Introduction: Welcome to the February edition of the
Home Buyer's Newsletter. This month we had scheduled
an article devoted to setting a timeline for the purchase
of a home, but the interest rate situation (as well as
the general economy) is having such a considerable impact on
the current picture that we have, instead, a discussion
on the potential outlook going forward entitled "Good
News?" The article devoted to establishing a timeline
will appear in the March edition of the newsletter.

As far as recent sales activity goes, the results were
not encouraging. Existing-home sales declined in December
following several months of stable activity, with total
sales in 2007 at the fifth highest on record, according
to the National Association of Realtors®.

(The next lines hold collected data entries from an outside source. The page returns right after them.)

(* ===== verification/Number.v ===== *)
(** * Decimal numbers

    The Prometheus tiles turn a JSON value into a number and print latencies.
    A number is the exact rational it denotes; the rounding of IEEE doubles is not
    modelled, the bound past which a double is infinite is. *)
From S2P Require Import Prelude JsMap Json Api.
From Stdlib Require Import QArith.
#[local] Open Scope Z_scope.

(** The longest prefix of digits. *)
Fixpoint span_digits (s : jstr) : jstr * jstr :=
  match s with
  | c :: r => if is_digit c then let '(d, t) := span_digits r in (c :: d, t) else ([], s)
  | [] => ([], [])
  end.

(** [m * 10^k] *)
Definition scale10 (m k : Z) : Q :=
  if 0 <=? k then inject_Z (m * 10 ^ k) else Qmake m (Z.to_pos (10 ^ (- k))).

(** The exponent part of a decimal literal, to the end of the string. *)
Definition exponent (s : jstr) : option Z :=
  match s with
  | [] => Some 0
  | e :: r =>
      if (e =? 101) || (e =? 69) then
        let '(sign, r) := match r with
                          | 45 :: r' => (-1, r')
                          | 43 :: r' => (1, r')
                          | _ => (1, r)
                          end in
        let '(d, t) := span_digits r in
        if bool_decide (d ≠ [] ∧ t = []) then Some (sign * take_digits 0 d) else None
      else None
  end.

Definition unsigned_decimal (s : jstr) : option Q :=
  let '(ip, t) := span_digits s in
  let '(fp, t) := match t with 46 :: r => span_digits r | _ => ([], t) end in
  if bool_decide (ip = [] ∧ fp = []) then None
  else match exponent t with
       | Some k => Some (scale10 (take_digits 0 (ip ++ fp)) (k - Z.of_nat (length fp)))
       | None => None
       end.

(** Hexadecimal, octal and binary literals. *)
Definition digit_value (c : Z) : Z :=
  if is_digit c then c - 48
  else if (97 <=? c) && (c <=? 102) then c - 87
  else if (65 <=? c) && (c <=? 70) then c - 55 else 99.
Definition radix_literal (b : Z) (s : jstr) : option Q :=
  if bool_decide (s ≠ []) && forallb (λ c, digit_value c <? b) s
  then Some (inject_Z (foldl (λ a c, a * b + digit_value c) 0 s)) else None.

(** [Number(s)] when the result is finite; [Infinity] and [NaN] are [None]. *)
Definition number_of_string (s : jstr) : option Q :=
  let q := match trim s with
           | [] => Some 0%Q
           | 48 :: c :: r =>
               if (c =? 120) || (c =? 88) then radix_literal 16 r
               else if (c =? 111) || (c =? 79) then radix_literal 8 r
               else if (c =? 98) || (c =? 66) then radix_literal 2 r
               else unsigned_decimal (48 :: c :: r)
           | 45 :: r => Qopp <$> unsigned_decimal r
           | 43 :: r => unsigned_decimal r
           | t => unsigned_decimal t
           end in
  match q with
  | Some q => if Z.abs (Qnum q) <? (2 ^ 1024 - 2 ^ 970) * Z.pos (Qden q) then Some q else None
  | None => None
  end.

(** [Number(v)] kept if [Number.isFinite]; [None] as input is [undefined]. *)
Definition finite_number (v : option json) : option Q :=
  match v with
  | None | Some (JObj _) => None
  | Some JNull => Some 0%Q
  | Some (JBool b) => Some (if b then 1%Q else 0%Q)
  | Some (JNum n) => Some (inject_Z n)
  | Some (JStr s) => number_of_string s
  | Some (JArr l) => number_of_string (to_string (JArr l))
  end.

(** The integer nearest to [q], ties upward: [Math.round]. *)
Definition round_half_up (q : Q) : Z := (2 * Qnum q + Z.pos (Qden q)) / (2 * Z.pos (Qden q)).

(** [q.toFixed(1)] *)
Definition toFixed1 (q : Q) : jstr :=
  let pos q := let n := round_half_up (q * 10)%Q in show (n / 10) ++ js "." ++ show (n mod 10) in
  if Qnum q <? 0 then js "-" ++ pos (Qopp q) else pos q.

(** [String(n)] where the source prints a whole number. *)
Definition show_count (q : Q) : jstr := show (round_half_up q).

Example number_1 : number_of_string (js " 0.0125 ") = Some (125 # 10000)%Q.
Proof. vm_compute. reflexivity. Qed.
Example number_2 : number_of_string (js "NaN") = None ∧ number_of_string (js "+Inf") = None.
Proof. vm_compute. split; reflexivity. Qed.
Example number_3 : number_of_string (js "1.5e3") = Some (1500 # 1)%Q.
Proof. vm_compute. reflexivity. Qed.
Example fixed_1 : toFixed1 (125 # 10)%Q = js "12.5" ∧ toFixed1 (3 # 4)%Q = js "0.8".
Proof. vm_compute. split; reflexivity. Qed.
Lemma inv_step k c c' : inv k c → step c c' → ∃ k', (k ≤ k')%nat ∧ inv k' c'.
Proof.
  intros Hinv [l Hl]. destruct l as [i|i|i|i|i|i]; cbn [exec] in Hl.
  - destruct (m_runners c !! i) as [[]|]; try done. destruct (m_lock _); [done|]. simplify_eq.
    exists k. split; [done|]. apply inv_goto; [by apply inv_store|done].
  - destruct (m_runners c !! i) as [[]|]; try done. simplify_eq.
    exists k. split; [done|]. apply inv_goto; [by apply inv_store|]. exists 0%nat. split; [lia|done].
  - destruct (m_runners c !! i) as [[| |[|f rest]| | |]|] eqn:Hi; try done; simplify_eq;
      pose proof (Forall_lookup_1 _ _ _ _ (in_runners _ _ Hinv) Hi) as (j & Hj & Hd); exists k; (split; [done|]).
    + apply inv_goto; [by apply inv_store|]. cbn. pose proof (in_bound _ _ Hinv).
      apply (f_equal length) in Hd. rewrite length_drop in Hd. cbn in Hd. lia.
    + apply inv_goto; [by apply inv_store|]. rewrite (in_applied _ _ Hinv). case_decide as Hin; [|by exists j].
      exists (Datatypes.S j). split; [by apply (applied_at j k f rest Hj Hd)|].
      apply (f_equal tail) in Hd. cbn in Hd. rewrite Hd. apply tail_drop.
  - destruct (m_runners c !! i) as [[]|] eqn:Hi; try done. simplify_eq.
    destruct (applyOne _ _) as [s'|] eqn:Happ.
    + exists (Datatypes.S k). split; [lia|]. by eapply inv_apply.
    + exists k. split; [done|]. apply inv_goto; [by apply inv_store|done].
  - destruct (m_runners c !! i) as [[]|]; try done; simplify_eq; exists k; (split; [done|]);
      (apply inv_goto; [by apply inv_store|done]).
  - case_decide; [|done]. simplify_eq. exists k. split; [done|]. by apply inv_store.
Qed.

Lemma inv_initial n : inv 0 (initial n).
Proof. split; try done; [lia|]. cbn. by apply Forall_replicate. Qed.

Lemma reachable_inv c : reachable c → ∃ k, inv k c.
Proof.
  intros [n Hr]. assert (∃ k, inv k (initial n)) as H0 by (exists 0%nat; apply inv_initial).
  revert H0. induction Hr as [c|c1 c2 c3 Hs _ IH]; [done|]. intros [k Hk]. apply IH.
  destruct (inv_step k c1 c2 Hk Hs) as (k' & _ & Hk'). by exists k'.
Qed.

(** C11: migrations run once and in order, whatever happens.  For any number of
    replicas that boot together, at every moment, with crashes, failing scripts
    and a lost lock, the recorded files are the first ones in name order without
    repetition, the schema is exactly what these scripts make of the old one, and
    a replica whose [Run] returned nil finds every file applied. *)
Theorem migrations_run_once (c : cluster) :
  reachable c →
  ∃ k, (k ≤ length names)%nat ∧ m_applied (m_store c) = f_name <$> take k names ∧ NoDup (m_applied (m_store c))
    ∧ migrated (take k names) schema0 = Some (m_schema (m_store c))
    ∧ (Finished ∈ m_runners c → k = length names).
Proof.
  intros [k [Hb Ha Hs Hr]]%reachable_inv. exists k. split_and!; try done.
  - rewrite Ha, fmap_take. apply NoDup_take, sorted_unique.
  - intros Hin. by apply (proj1 (Forall_forall _ _) Hr Finished).
Qed.

(** *** A restart finishes *)
Definition own (i : nat) (l : label) : bool :=
  match l with
  | Acquire j | CreateTable j | CheckOne j | ApplyOne j => bool_decide (j = i)
  | Crash _ | LoseLock _ => false
  end.

Lemma run_app ls ls' c : run (ls ++ ls') c = run ls c ≫= run ls'.
Proof. revert c. induction ls as [|l ls IH]; intros c; [done|]. cbn. destruct (exec l c); [apply IH|done]. Qed.

Lemma migrated_prefix k s : is_Some (migrated names s) → is_Some (migrated (take k names) s).
Proof.
  rewrite <-(take_drop k names) at 1. generalize (take k names) as l. intros l. revert s.
  induction l as [|f l IH]; intros s; [by eexists|]. cbn [app migrated].
  destruct (if blank _ then _ else _); [apply IH|done].
Qed.

Lemma next_applies k c f rest :
  inv k c → runner_ok k (Applying f rest) → f_name f ∉ m_applied (m_store c) → is_Some (migrated names schema0) →
  is_Some (applyOne f (m_store c)).
Proof.
  intros [Hb Ha Hs Hr] (j & Hj & Hd) Hin Hsql. rewrite Ha in Hin.
  assert (¬ (j < k)%nat) as Hjk by (intros H; by apply Hin, (applied_at j k f rest)). assert (j = k) as -> by lia.
  assert (take (Datatypes.S k) names = take k names ++ [f]) as Ht.
  { apply take_S_r. by rewrite <-(Nat.add_0_r k), <-lookup_drop, <-Hd. }
  destruct (migrated_prefix (Datatypes.S k) schema0 Hsql) as [s' Hs']. rewrite Ht, migrated_snoc, Hs in Hs'.
  cbn in Hs'. apply bind_Some in Hs' as (schema & Hx & _). unfold applyOne. rewrite Hx, Ha. cbn.
  by rewrite decide_False.
Qed.

(** One replica left alone *)
Definition finishes (i : nat) (n : nat) (c : cluster) : Prop :=
  ∃ ls c', Forall (λ l, own i l = true) ls ∧ (length ls ≤ n)%nat ∧ run ls c = Some c'
    ∧ m_runners c' !! i = Some Finished ∧ ∃ k, inv k c'.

Existing-home sales including single-family, townhomes,
condominiums and co-ops slipped 2.2 percent to a
seasonally adjusted annual rate of 4.89 million units in
December from a pace of 5.00 million in November, and are
22.0 percent below the 6.27 million-unit level in December
2006.

In new home activity, sales of new one-family houses in
December 2007 were at a seasonally adjusted annual rate of
604,000, according to estimates released jointly January 28th
by the U.S. Census Bureau and the Department of Housing and
Urban Development. This is 4.7 percent (±12.1%) below the
revised November rate of 634,000 and is 40.7 percent
(±7.8%) below the December 2006 estimate of 1,019,000.

The median sales price of new houses sold in December 2007
was $219,200; the average sales price was $267,300. The
seasonally adjusted estimate of new houses for sale at
the end of December was 495,000. This represents a supply of 9.6
months at the current sales rate.

An estimated 774,000 new homes were sold in 2007. This is
26.4 percent (±2.5%) below the 2006 figure of 1,051,000.

These are not good numbers. Obviously, the pain is not
over yet. What remains to be seen is the effect that lower
interest rates will have going forward (see the next story).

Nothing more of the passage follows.